By Colin Perkel, The Canadian Press

TORONTO – A thick shroud of secrecy around part of a court case that may have links to Prime Minister Stephen Harper’s private life will stay in place for secret reasons, an Ontario judge ruled Thursday.

In her decision, Superior Court Justice Mary Vallee said her sealing order of last December must stand and none of the information can be released.

“All of the information in those materials and the (sealing) order relates to a subject matter which must be protected from disclosure,” her ruling states.

“Because the subject matter must be protected, I am not at liberty to describe the nature of the subject matter or why it must be protected.”

The unusual circumstances arose in December during a civil suit involving allegations of harassment within the RCMP filed by Sgt. Peter Merrifield, who alleges senior officers ruined his career after he launched an unsuccessful bid to run for the federal Conservatives in 2005.

In December, Merrifield called “Witness X” to testify but the proceedings went in-camera and Vallee ordered material related to the hearing sealed, including a copy of her sealing order itself.

The National Post, citing sources, has reported the material at issue includes four letters sent by private investigator Derrick Snowdy to assistant RCMP commissioner Stephen White, and the letters contain allegations the RCMP leaked private information about Harper’s family.

The federal government maintains that Section 37 of the Canada Evidence Act — sometimes used in terrorist cases — allows for confidentiality where openness would encroach on the public interest.

At a hearing earlier this month, Brian MacLeod Rogers, a lawyer for a media consortium, pressed the principle of open-court proceedings.

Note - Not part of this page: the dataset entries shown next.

(* ===== verification/StoreTypes.v ===== *)
(** * fs-storage: core types (src/fs-storage/src/types.rs)

    The two 32-byte hash newtypes with their hexadecimal [Display] and
    [FromStr], the artifact formats, the metadata records and the error type.
    The [hex] crate is a parameter: [Hex] are its two functions, [HexOk] what
    its documentation says of them. *)

From S2P Require Import Prelude RustStd AsyncIo.

(** ** The hex crate *)

Class Hex := {
  hex_encode : bytes → rstr;
  hex_decode : rstr → option bytes;
}.

(** The digits [hex::encode] writes: [0-9a-f]. *)
Definition hex_digit (c : N) : bool :=
  (((48 <=? c) && (c <=? 57)) || ((97 <=? c) && (c <=? 102)))%N.

Class HexOk `{Hex} : Prop := {
  hex_decode_encode : ∀ b, hex_decode (hex_encode b) = Some b;
  hex_encode_length : ∀ b, length (hex_encode b) = 2 * length b;
  hex_encode_digits : ∀ b, Forall (λ c, hex_digit c = true) (hex_encode b);
  (** two digits [0] are a zero byte *)
  hex_decode_zeros : ∀ n, hex_decode (repeat 48%N (2 * n)) = Some (repeat x00 n);
}.

(** ** [[u8; 32]] *)

Record arr32 := mk_arr32 { arr_bytes : bytes; arr_len : length arr_bytes = 32 }.

Lemma arr32_eq (a b : arr32) : arr_bytes a = arr_bytes b → a = b.
Proof.
  destruct a as [x Hx], b as [y Hy]; simpl. intros ->. f_equal. apply proof_irrel.
Qed.

#[export] Instance arr32_eq_dec : EqDecision arr32.
Proof.
  intros a b. destruct (decide (arr_bytes a = arr_bytes b)) as [H|H].
  - left. by apply arr32_eq.
  - right. by intros ->.
Defined.

(** [let mut arr = [0u8; 32]; arr.copy_from_slice(&bytes)], for a slice whose
    length has been checked. *)
Definition arr32_of (bs : bytes) : option arr32 :=
  match decide (length bs = 32) with left H => Some (mk_arr32 bs H) | right _ => None end.

Lemma arr32_of_bytes a : arr32_of (arr_bytes a) = Some a.
Proof.
  unfold arr32_of. destruct (decide _) as [H|H].
  - f_equal. by apply arr32_eq.
  - destruct a; done.
Qed.

Lemma arr32_of_Some bs a : arr32_of bs = Some a → bs = arr_bytes a.
Proof. unfold arr32_of. destruct (decide _); [|done]. by intros [= <-]. Qed.
Lemma arr32_of_None bs : arr32_of bs = None → length bs ≠ 32.
Proof. unfold arr32_of. by destruct (decide _). Qed.

#[export] Instance arr32_countable : Countable arr32.
Proof. refine (inj_countable arr_bytes arr32_of _). intros a. apply arr32_of_bytes. Defined.

(** ** Hashes *)

Inductive ContentHash := mk_ContentHash (h : arr32).
Inductive InputHash := mk_InputHash (h : arr32).

Definition ContentHash_as_bytes (h : ContentHash) : arr32 := let 'mk_ContentHash a := h in a.
Definition InputHash_as_bytes (h : InputHash) : arr32 := let 'mk_InputHash a := h in a.

#[export] Instance ContentHash_eq_dec : EqDecision ContentHash.
Proof. solve_decision. Defined.
#[export] Instance InputHash_eq_dec : EqDecision InputHash.
Proof. solve_decision. Defined.
#[export] Instance ContentHash_countable : Countable ContentHash.
Proof. refine (inj_countable' ContentHash_as_bytes mk_ContentHash _). by intros []. Defined.
#[export] Instance InputHash_countable : Countable InputHash.
Proof. refine (inj_countable' InputHash_as_bytes mk_InputHash _). by intros []. Defined.

(** ** Errors *)

Inductive StoreError :=
| NotFound
| HashCollision (hash : ContentHash)
| InvalidTagName (name : rstr)
| InvalidHash (s : rstr)
| Io (e : IoError)
| Serialization (msg : rstr).

Section Hashes.
Context `{Hex}.

(** [impl Display]: lower-case hexadecimal. *)
Definition ContentHash_to_string (h : ContentHash) : rstr :=
  hex_encode (arr_bytes (ContentHash_as_bytes h)).
Definition InputHash_to_string (h : InputHash) : rstr :=
  hex_encode (arr_bytes (InputHash_as_bytes h)).

(** [impl FromStr]. *)
Definition ContentHash_from_str (s : rstr) : result StoreError ContentHash :=
  match hex_decode s with
  | None => Err (InvalidHash s)
  | Some bs =>
      match arr32_of bs with
      | None => Err (InvalidHash s)
      | Some arr => Ok (mk_ContentHash arr)
      end
  end.
Definition InputHash_from_str (s : rstr) : result StoreError InputHash :=
  match hex_decode s with
  | None => Err (InvalidHash s)
  | Some bs =>
      match arr32_of bs with
      | None => Err (InvalidHash s)
      | Some arr => Ok (mk_InputHash arr)
      end
  end.

Context `{!HexOk}.

Lemma ContentHash_from_to_string h : ContentHash_from_str (ContentHash_to_string h) = Ok h.
Proof.
  unfold ContentHash_from_str, ContentHash_to_string.
  rewrite hex_decode_encode, arr32_of_bytes. by destruct h.
Qed.

Lemma InputHash_from_to_string h : InputHash_from_str (InputHash_to_string h) = Ok h.
Proof.
  unfold InputHash_from_str, InputHash_to_string.
  rewrite hex_decode_encode, arr32_of_bytes. by destruct h.
Qed.

#[export] Instance ContentHash_to_string_inj : Inj (=) (=) ContentHash_to_string.
Proof.
  intros a b Hab. pose proof (ContentHash_from_to_string a) as Ha.
  rewrite Hab, ContentHash_from_to_string in Ha. by simplify_eq.
Qed.

#[export] Instance InputHash_to_string_inj : Inj (=) (=) InputHash_to_string.
Proof.
  intros a b Hab. pose proof (InputHash_from_to_string a) as Ha.
  rewrite Hab, InputHash_from_to_string in Ha. by simplify_eq.
Qed.

Lemma ContentHash_to_string_length h : length (ContentHash_to_string h) = 64.
Proof.
  unfold ContentHash_to_string. rewrite hex_encode_length. by rewrite arr_len.
Qed.

Lemma ContentHash_to_string_digits h :
  Forall (λ c, hex_digit c = true) (ContentHash_to_string h).
Proof. apply hex_encode_digits. Qed.
End Hashes.

Lemma hex_digit_plain c :
  hex_digit c = true → is_scalar c = true ∧ is_whitespace c = false ∧ (c < 128)%N.
Proof. unfold hex_digit, is_scalar, is_whitespace. lia. Qed.

(** A hash written as text ([to_string().as_bytes()]) and read back
    ([String::from_utf8], [trim], [from_str]) is the same hash. *)
Lemma hash_text_roundtrip `{HexOk} h :
  (s ← from_utf8 (as_bytes (ContentHash_to_string h)); Some (trim s)) =
  Some (ContentHash_to_string h).
Proof.
  pose proof (ContentHash_to_string_digits h) as Hd.
  rewrite from_utf8_as_bytes; cbn.
  - rewrite trim_id; [done|]. eapply Forall_impl; [exact Hd|]. intros c Hc. by apply hex_digit_plain in Hc as (?&?&?).
  - eapply Forall_impl; [exact Hd|]. intros c Hc. by apply hex_digit_plain in Hc as (?&?&?).
Qed.

(** ** Formats and records *)

Inductive ArtifactFormat := Deploy | BuildCache.

#[export] Instance ArtifactFormat_eq_dec : EqDecision ArtifactFormat.
Proof. solve_decision. Defined.
#[export] Instance ArtifactFormat_countable : Countable ArtifactFormat.
Proof. refine (inj_countable' (λ f, if f is Deploy then true else false) (λ b : bool, if b then Deploy else BuildCache) _). by intros []. Defined.

Definition ArtifactFormat_extension (f : ArtifactFormat) : rstr :=
  match f with Deploy => lit "ext4.zst" | BuildCache => lit "oci.tar.zst" end.

Inductive BuildId := mk_BuildId (id : rstr).
Definition BuildId_to_string (b : BuildId) : rstr := let 'mk_BuildId s := b in s.

Record LayerMeta := {
  lm_input_hash : InputHash;
  lm_content_hash : ContentHash;
  lm_parent_input_hash : option InputHash;
  lm_uncompressed_size : N;
  lm_compressed_size_deploy : N;
  lm_compressed_size_cache : N;
  lm_file_checksum_deploy : ContentHash;
  lm_file_checksum_cache : ContentHash;
  lm_builder_version : rstr;
  lm_build_timestamp : N;
  lm_build_host : rstr;
  lm_stage_definition_hash : ContentHash;
  lm_dockerfile_hash : ContentHash;
}.

Record ManifestLayer := {
  ml_name : rstr;
  ml_order : N;
  ml_input_hash : InputHash;
  ml_content_hash : ContentHash;
  ml_size_bytes : N;
  ml_size_compressed_bytes : N;
  ml_parent_input_hash : option InputHash;
}.

Record BuildMetadata := {
  bm_dockerfile_hash : ContentHash;
  bm_build_timestamp : N;
  bm_builder_version : rstr;
  bm_build_host : rstr;
}.

Record ReleaseManifest := {
  rm_schema_version : rstr;
  rm_manifest_id : rstr;
  rm_build_metadata : BuildMetadata;
  rm_layers : list ManifestLayer;
  rm_workload_metadata : gmap rstr rstr;
}.

Record BuildCatalogEntry := {
  bc_build_id : BuildId;
  bc_release_name : rstr;
  bc_manifest_hash : ContentHash;
  bc_build_timestamp : N;
  bc_spec_hash : ContentHash;
  bc_layers : list ContentHash;
}.

Record BuildFilter := {
  bf_tag : option rstr;
  bf_release_name_prefix : option rstr;
  bf_layer_hash : option ContentHash;
  bf_from_timestamp : option N;
  bf_to_timestamp : option N;
}.

(** [#[derive(Default)]]. *)
Definition BuildFilter_default : BuildFilter :=
  {| bf_tag := None; bf_release_name_prefix := None; bf_layer_hash := None;
     bf_from_timestamp := None; bf_to_timestamp := None |}.

Record CorruptEntry := {
  ce_path : rstr;
  ce_expected_hash : ContentHash;
  ce_actual_hash : ContentHash;
}.
Record VerificationReport := {
  vr_valid : list ContentHash;
  vr_corrupt : list CorruptEntry;
}.
Record GcCandidate := {
  gc_content_hash : ContentHash;
  gc_size_deploy_bytes : N;
  gc_size_cache_bytes : N;
}.
Record GcReport := {
  gr_candidates : list GcCandidate;
  gr_total_reclaimable_bytes : N;
}.
Record GcSummary := {
  gs_deleted_blobs : N;
  gs_deleted_bytes : N;
}.
(* ===== verification/MemoryBackend.v ===== *)
(** * fs-storage: the in-memory backend (src/fs-storage/src/backends/memory.rs)

    Two hash maps.  Each operation holds its [RwLock] for its whole effect, so
    one operation is one step. *)

From S2P Require Import Prelude RustStd AsyncIo StoreTypes Backend.

Record InMemoryBackend := mk_mem {
  mem_blobs : gmap (ContentHash * ArtifactFormat) bytes;
  mem_meta : gmap rstr bytes;
}.

Definition InMemoryBackend_new : InMemoryBackend := mk_mem ∅ ∅.

Section Memory.
Context `{IoCopy}.

Definition mem_has_blob (hash : ContentHash) (format : ArtifactFormat)
  : SM InMemoryBackend StoreError bool :=
  λ b, (Ok (bool_decide (is_Some (mem_blobs b !! (hash, format)))), b).

Definition mem_put_blob {R : Type} `{AsyncRead R} (hash : ContentHash) (format : ArtifactFormat)
    (reader : R) (b : InMemoryBackend) : result StoreError unit * R * InMemoryBackend :=
  match io_copy reader with
  | (data, Ok _, reader') =>
      (Ok tt, reader', mk_mem (<[(hash, format) := data]> (mem_blobs b)) (mem_meta b))
  | (_, Err e, reader') => (Err (Io e), reader', b)
  end.

Definition mem_get_blob (hash : ContentHash) (format : ArtifactFormat)
  : SM InMemoryBackend StoreError Cursor :=
  λ b, (match mem_blobs b !! (hash, format) with
        | Some data => Ok {| cur_rest := data |}
        | None => Err NotFound
        end, b).

Definition mem_delete_blob (hash : ContentHash) (format : ArtifactFormat)
  : SM InMemoryBackend StoreError unit :=
  λ b, (Ok tt, mk_mem (delete (hash, format) (mem_blobs b)) (mem_meta b)).

Definition mem_put_meta (key : rstr) (value : bytes) : SM InMemoryBackend StoreError unit :=
  λ b, (Ok tt, mk_mem (mem_blobs b) (<[key := value]> (mem_meta b))).

Definition mem_get_meta (key : rstr) : SM InMemoryBackend StoreError (option bytes) :=
  λ b, (Ok (mem_meta b !! key), b).

(** [HashMap] iteration order is unspecified; the keys come in some order. *)
Definition mem_list_meta (prefix : rstr) : SM InMemoryBackend StoreError (list rstr) :=
  λ b, (Ok (filter (λ k, starts_with k prefix = true) (map fst (map_to_list (mem_meta b)))), b).

Definition mem_delete_meta (key : rstr) : SM InMemoryBackend StoreError unit :=
  λ b, (Ok tt, mk_mem (mem_blobs b) (delete key (mem_meta b))).

#[export] Instance InMemoryBackend_storage : StorageBackend InMemoryBackend := {|
  has_blob := mem_has_blob;
  put_blob := @mem_put_blob;
  get_blob := mem_get_blob;
  delete_blob := mem_delete_blob;
  put_meta := mem_put_meta;
  get_meta := mem_get_meta;
  list_meta := mem_list_meta;
  delete_meta := mem_delete_meta;
|}.

Definition mem_rep (b : InMemoryBackend) (v : StoreView) : Prop :=
  v = mk_view (mem_blobs b) (mem_meta b).

Lemma mem_list_meta_spec p b k :
  k ∈ filter (λ k, starts_with k p = true) (map fst (map_to_list (mem_meta b))) ↔
  is_Some (mem_meta b !! k) ∧ starts_with k p = true.
Proof.
  rewrite list_elem_of_filter.
  setoid_rewrite (list_elem_of_fmap fst (map_to_list (mem_meta b)) k).
  split.
  - intros (Hp & [k' x] & -> & Hin). apply elem_of_map_to_list in Hin. simpl. eauto.
  - intros ([x Hx] & Hp). split; [done|]. exists (k, x). by rewrite elem_of_map_to_list.
Qed.

Context `{!IoCopyOk}.

(** The in-memory backend meets the contract, for every key. *)
#[export] Instance InMemoryBackend_ok : BackendOk InMemoryBackend.
Proof.
  refine {| rep := mem_rep; calm _ := True; key_ok _ := True |}; unfold mem_rep, is_ok, io_only.
  - done.
  - intros h f b v r b' -> [= <- <-]. naive_solver.
  - intros h f b v r b' -> [= <- <-]. cbn. destruct (mem_blobs b !! (h, f)); naive_solver.
  - intros R AR AOk h f rd b v r rd' b' -> Hrun. cbn in Hrun. unfold mem_put_blob in Hrun.
    destruct (io_copy rd) as [[data [[]|e]] rd1] eqn:Hc; apply io_copy_drains in Hc;
      injection Hrun as <- <- <-; naive_solver.
  - intros h f b v r b' -> [= <- <-]. naive_solver.
  - intros k x b v r b' -> _ [= <- <-]. naive_solver.
  - intros k b v r b' -> _ [= <- <-]. naive_solver.
  - intros p b v r b' -> Hp [= <- <-]. split_and!; [done|naive_solver|done|].
    intros ks [= <-]. split; [|apply mem_list_meta_spec].
    apply NoDup_filter, NoDup_fst_map_to_list.
  - intros k b v r b' -> _ [= <- <-]. naive_solver.
Defined.
End Memory.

While protecting the identity of a confidential informant posed no problem, Rogers argued, the government had to do more than make general claims the public interest would be harmed by releasing information in a case involving allegations of wrongdoing by the country’s national police force.

Vallee agreed the public should only be shut out of court proceedings in “extraordinary circumstances,” but rejected the call to lift the veil as much as possible.

“Disclosure of redacted versions of the materials and the (sealing) order would be meaningless because all of the text in the materials and the order would have to be redacted,” she said Thursday.

Rogers, who spoke for Postmedia News, CBC, Maclean’s and the Toronto Star, was not immediately available to comment on the ruling. Merrifield’s lawyer, Laura Young, who has said her client wants his case to be heard and “understood publicly,” had no comment.